# eating the bedding



## met648 (Apr 17, 2010)

I got new bedding for my hedgie.It used to have pine and i bought aspen this time and when i changed it for my hedgehog,she started eating pieces of it.She spit somt out but ate some.Why is she doing this and is it very bad ?


----------



## shaelikestaquitos (Feb 2, 2010)

Well most people here use fleece liners instead of bedding.

It's not good to use aspen anyway, and if your hedgie keeps eating it, then it can cause impaction and kill him, or he could choke on it and die.

Fleece liners are easier to clean and are much safer for your hedgie.
Plus, you can get them in all sorts of colors/patterns so they're prettier and more fun ^-^


----------



## PJM (May 7, 2010)

Maybe, since it's new, she's annointing with it?
Aspen is better than pine. But some hedgies are alergic to aspen. As Shae said, the most recommended type of bedding here is fleece or flannel.

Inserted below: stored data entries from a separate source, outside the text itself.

(** C27. A slave loses nothing: after a drain through the master, whatever failed, every
    item is still queued with its payload or the master holds its object, and when the
    drain succeeds the master holds every object. *)
Theorem slave_loses_nothing max w r w' :
  queue_wf env w → drain_upload_queue env max w = (r, w') → ∀ p i, listed env w p i →
  safe env w' p i (payload w i) ∧
  (dir_visible env w → ∀ st, r = Done st → published env w' i (payload w i)).
Proof.
  intros Hwf. unfold drain_upload_queue. rewrite master. unfold drain_upload_queue_via_master.
  unfold stm_bind at 1. destruct (upload_queue_items env w) as [ra wa] eqn:Ha.
  apply upload_queue_items_run in Ha as (Hrem & Hcl & Hitems); [|done].
  assert (Hkept : ∀ p i, listed env w p i → kept wa p i (payload w i)) by (intros; by eapply listed_kept).
  destruct ra as [items|e|]; [|intros [= <- <-] p i Hl; split; [left; by apply Hkept|done]..].
  destruct (Hitems items eq_refl) as (Hok & Hsound & Hempty & Hvis).
  unfold stm_bind at 1. destruct (in_remote cl_capabilities wa) as [rb wb] eqn:Hb.
  pose proof (in_remote_fs _ _ _ _ Hb) as Hfsb.
  assert (Hkeptb : ∀ p i, listed env w p i → kept wb p i (payload w i)).
  { intros p i Hl. eapply kept_files; [|by apply Hkept]. by rewrite Hfsb. }
  destruct rb as [caps|e|]; [|intros [= <- <-] p i Hl; split; [left; by apply Hkeptb|done]..].
  intros Hrun p i Hl. set (sorted := flat_map (priority_group items) [1; 2; 3]%nat) in *.
  assert (Hperm : sorted ≡ₚ items).
  { unfold sorted. simpl. rewrite app_nil_r. apply groups_perm. }
  eapply (master_covers env master can_conditional (λ e, payload w e.2) _ _ sorted _ [] 0) in Hrun as [W1 _ W3]; cycle 1.
  { simpl. by eapply entries_ok_perm. }
  { by intros x Hx%elem_of_nil. }
  { simpl. intros [q j] He. rewrite Hperm in He. by apply Hkeptb, Hsound. }
  simpl in W1. destruct Hempty as [->|Hcompl].
  - apply Permutation_nil_r in Hperm. split; [|intros Hv; apply (Hvis Hv) in Hl; by apply elem_of_nil in Hl].
    left. eapply kept_untouched; [|by apply Hkeptb]. apply (W3 (p, i)); [by apply Hwf|]. rewrite Hperm. apply not_elem_of_nil.
  - destruct (W1 (p, i)) as [Hs Hp]; [rewrite Hperm; by apply Hcompl|]. split; [done|]. intros _ st ->. by eapply Hp.
Qed.
End MasterTheorems.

It's safe, easy, inexpensive, not as messy, soft & fun!
I hope she's not eating it! I don't know what to tell you if she is, other than to get rid of it & use something else.

By the way, how did all the babies do? Lots of people ask advise & sometimes we never know how things worked out. It can be emotionally draining. I hope everything was OK.


----------